- _WHAT NEEDS TO BE DONE_
Gather up every line from the entries below that uses the word "HasChannel".

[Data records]
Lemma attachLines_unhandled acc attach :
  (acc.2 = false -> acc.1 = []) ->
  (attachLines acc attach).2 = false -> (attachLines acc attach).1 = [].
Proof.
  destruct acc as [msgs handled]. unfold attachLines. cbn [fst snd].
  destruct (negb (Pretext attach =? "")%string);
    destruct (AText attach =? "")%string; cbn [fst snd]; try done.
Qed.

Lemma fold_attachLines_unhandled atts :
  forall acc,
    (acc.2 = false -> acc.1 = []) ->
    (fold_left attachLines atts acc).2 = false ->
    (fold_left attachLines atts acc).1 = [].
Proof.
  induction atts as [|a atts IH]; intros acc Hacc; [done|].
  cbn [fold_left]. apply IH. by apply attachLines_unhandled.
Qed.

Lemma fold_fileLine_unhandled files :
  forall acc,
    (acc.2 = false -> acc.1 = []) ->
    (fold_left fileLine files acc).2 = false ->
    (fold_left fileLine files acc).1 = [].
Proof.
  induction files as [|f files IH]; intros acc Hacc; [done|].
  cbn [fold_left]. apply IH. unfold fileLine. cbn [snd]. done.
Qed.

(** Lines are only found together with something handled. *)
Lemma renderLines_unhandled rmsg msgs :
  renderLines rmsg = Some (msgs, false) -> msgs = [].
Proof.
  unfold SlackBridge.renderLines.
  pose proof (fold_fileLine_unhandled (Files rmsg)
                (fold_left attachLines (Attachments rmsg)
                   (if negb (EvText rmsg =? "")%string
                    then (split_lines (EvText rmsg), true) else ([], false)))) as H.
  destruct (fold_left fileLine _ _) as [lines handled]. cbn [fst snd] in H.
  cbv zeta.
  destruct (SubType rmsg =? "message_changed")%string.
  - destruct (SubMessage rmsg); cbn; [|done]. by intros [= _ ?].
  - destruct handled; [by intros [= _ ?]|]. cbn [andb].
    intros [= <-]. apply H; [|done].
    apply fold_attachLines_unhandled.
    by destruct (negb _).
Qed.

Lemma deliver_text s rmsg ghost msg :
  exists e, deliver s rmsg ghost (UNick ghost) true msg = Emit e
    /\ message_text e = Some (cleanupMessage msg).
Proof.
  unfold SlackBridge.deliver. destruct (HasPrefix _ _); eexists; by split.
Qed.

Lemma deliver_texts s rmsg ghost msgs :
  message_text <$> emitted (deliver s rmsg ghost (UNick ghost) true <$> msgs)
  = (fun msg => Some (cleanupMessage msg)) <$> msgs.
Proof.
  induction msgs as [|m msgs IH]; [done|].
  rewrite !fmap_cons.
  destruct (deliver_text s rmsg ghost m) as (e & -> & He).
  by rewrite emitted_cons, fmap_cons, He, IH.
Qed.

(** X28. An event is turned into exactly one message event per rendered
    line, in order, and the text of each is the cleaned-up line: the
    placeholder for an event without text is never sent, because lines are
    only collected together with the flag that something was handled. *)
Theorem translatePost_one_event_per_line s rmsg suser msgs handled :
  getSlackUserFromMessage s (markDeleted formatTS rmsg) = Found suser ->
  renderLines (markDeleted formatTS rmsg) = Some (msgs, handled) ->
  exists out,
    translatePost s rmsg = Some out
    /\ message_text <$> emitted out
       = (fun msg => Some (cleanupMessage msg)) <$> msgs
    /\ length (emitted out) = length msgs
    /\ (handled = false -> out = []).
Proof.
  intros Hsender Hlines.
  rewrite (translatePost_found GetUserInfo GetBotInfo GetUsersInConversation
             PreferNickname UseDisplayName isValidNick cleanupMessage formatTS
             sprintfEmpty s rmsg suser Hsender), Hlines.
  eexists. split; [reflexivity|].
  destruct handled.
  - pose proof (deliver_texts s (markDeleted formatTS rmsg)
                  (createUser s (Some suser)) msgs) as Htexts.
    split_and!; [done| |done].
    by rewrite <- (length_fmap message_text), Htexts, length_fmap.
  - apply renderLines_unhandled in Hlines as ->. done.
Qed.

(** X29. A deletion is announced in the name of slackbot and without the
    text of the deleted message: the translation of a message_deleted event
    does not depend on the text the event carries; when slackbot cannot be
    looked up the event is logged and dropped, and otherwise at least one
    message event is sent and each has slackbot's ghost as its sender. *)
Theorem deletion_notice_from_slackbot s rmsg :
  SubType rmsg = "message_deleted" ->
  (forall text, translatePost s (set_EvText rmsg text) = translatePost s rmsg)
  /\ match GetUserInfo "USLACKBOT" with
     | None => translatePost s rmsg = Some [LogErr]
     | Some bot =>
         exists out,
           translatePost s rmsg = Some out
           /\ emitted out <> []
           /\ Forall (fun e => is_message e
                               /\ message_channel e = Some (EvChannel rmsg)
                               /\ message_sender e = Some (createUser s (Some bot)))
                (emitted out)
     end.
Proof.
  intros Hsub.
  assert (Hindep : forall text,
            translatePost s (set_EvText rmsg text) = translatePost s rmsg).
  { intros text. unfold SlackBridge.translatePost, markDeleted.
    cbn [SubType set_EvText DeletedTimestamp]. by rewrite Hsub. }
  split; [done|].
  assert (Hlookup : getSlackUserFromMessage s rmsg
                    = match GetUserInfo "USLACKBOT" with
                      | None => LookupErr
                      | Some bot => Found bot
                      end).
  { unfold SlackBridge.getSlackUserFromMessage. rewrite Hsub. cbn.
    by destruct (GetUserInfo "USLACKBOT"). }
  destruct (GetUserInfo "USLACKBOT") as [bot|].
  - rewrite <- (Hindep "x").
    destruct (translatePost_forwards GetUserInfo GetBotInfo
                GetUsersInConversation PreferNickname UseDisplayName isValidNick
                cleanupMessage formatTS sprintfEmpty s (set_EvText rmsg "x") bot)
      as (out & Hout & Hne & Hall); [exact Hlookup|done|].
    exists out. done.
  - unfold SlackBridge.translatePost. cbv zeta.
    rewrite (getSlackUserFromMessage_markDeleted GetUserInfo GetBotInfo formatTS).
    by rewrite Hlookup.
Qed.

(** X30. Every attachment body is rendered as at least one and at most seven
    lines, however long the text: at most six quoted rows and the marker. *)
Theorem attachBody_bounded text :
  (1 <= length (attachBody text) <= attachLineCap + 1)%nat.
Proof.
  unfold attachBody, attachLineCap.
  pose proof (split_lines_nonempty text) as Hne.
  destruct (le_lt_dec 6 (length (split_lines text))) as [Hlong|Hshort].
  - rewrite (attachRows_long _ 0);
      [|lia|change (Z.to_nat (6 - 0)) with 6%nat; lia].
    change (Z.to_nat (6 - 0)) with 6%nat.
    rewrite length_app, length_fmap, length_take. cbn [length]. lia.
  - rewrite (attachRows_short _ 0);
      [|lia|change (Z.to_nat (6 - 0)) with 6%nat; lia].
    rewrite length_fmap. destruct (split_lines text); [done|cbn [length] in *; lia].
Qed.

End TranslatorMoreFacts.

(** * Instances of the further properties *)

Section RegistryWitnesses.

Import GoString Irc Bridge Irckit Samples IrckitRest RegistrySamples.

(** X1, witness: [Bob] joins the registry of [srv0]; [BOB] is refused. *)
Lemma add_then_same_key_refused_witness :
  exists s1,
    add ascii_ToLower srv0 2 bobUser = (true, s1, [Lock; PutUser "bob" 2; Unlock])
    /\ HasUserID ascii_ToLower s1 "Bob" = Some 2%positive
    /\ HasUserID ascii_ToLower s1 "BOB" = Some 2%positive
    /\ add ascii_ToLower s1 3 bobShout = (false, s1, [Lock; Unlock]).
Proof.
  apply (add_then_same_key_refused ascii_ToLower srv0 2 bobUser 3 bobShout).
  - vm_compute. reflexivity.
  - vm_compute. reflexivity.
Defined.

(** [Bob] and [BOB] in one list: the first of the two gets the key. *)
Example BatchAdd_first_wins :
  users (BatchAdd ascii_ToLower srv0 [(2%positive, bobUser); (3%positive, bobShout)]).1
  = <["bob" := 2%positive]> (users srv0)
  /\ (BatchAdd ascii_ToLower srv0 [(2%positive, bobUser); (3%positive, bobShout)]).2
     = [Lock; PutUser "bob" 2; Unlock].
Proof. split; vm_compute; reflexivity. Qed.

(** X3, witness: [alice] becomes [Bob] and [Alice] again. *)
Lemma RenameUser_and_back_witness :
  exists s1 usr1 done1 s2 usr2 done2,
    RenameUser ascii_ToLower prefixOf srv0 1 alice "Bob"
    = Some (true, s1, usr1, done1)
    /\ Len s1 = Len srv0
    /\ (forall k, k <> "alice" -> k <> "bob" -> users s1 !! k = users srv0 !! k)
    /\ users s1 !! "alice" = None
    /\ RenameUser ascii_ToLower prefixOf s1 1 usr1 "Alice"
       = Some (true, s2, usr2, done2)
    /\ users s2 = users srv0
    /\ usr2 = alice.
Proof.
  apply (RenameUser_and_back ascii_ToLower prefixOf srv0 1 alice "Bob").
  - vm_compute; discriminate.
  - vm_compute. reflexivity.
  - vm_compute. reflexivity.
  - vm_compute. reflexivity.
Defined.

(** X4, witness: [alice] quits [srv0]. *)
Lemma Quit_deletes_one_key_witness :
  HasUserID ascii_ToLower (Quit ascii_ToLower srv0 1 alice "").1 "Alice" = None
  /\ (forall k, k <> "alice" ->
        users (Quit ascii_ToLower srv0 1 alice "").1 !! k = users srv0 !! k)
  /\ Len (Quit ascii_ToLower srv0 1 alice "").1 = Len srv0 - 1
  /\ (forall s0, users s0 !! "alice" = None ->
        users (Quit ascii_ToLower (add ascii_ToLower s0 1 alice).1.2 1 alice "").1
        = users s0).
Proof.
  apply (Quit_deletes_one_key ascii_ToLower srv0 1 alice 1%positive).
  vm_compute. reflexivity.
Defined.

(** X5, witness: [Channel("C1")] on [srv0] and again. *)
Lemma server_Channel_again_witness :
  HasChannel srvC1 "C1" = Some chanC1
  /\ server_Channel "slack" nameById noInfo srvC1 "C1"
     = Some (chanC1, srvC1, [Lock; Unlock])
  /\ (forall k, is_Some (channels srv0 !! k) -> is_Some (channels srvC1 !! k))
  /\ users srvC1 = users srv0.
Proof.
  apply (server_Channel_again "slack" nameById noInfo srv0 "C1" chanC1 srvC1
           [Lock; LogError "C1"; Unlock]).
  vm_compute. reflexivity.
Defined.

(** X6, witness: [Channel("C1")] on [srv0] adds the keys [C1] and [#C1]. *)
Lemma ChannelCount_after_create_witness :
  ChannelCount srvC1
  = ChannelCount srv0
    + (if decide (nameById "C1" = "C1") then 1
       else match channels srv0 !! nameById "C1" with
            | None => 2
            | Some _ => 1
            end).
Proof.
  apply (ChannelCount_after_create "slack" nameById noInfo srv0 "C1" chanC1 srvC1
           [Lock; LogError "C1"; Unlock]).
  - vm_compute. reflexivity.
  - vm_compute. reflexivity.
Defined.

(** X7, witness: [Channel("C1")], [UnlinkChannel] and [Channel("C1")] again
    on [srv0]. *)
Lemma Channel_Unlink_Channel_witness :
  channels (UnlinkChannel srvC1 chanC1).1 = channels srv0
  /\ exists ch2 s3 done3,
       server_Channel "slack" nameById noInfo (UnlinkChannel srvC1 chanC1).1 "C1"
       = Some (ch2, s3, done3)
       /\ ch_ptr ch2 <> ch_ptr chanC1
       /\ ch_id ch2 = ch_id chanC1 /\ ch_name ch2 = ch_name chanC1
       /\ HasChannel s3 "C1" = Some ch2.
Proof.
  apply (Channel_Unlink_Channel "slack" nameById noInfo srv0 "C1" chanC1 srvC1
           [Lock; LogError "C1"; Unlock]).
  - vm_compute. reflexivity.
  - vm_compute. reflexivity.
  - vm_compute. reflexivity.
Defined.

- _TASK RESULT_
  HasChannel srvC1 "C1" = Some chanC1
       /\ HasChannel s3 "C1" = Some ch2.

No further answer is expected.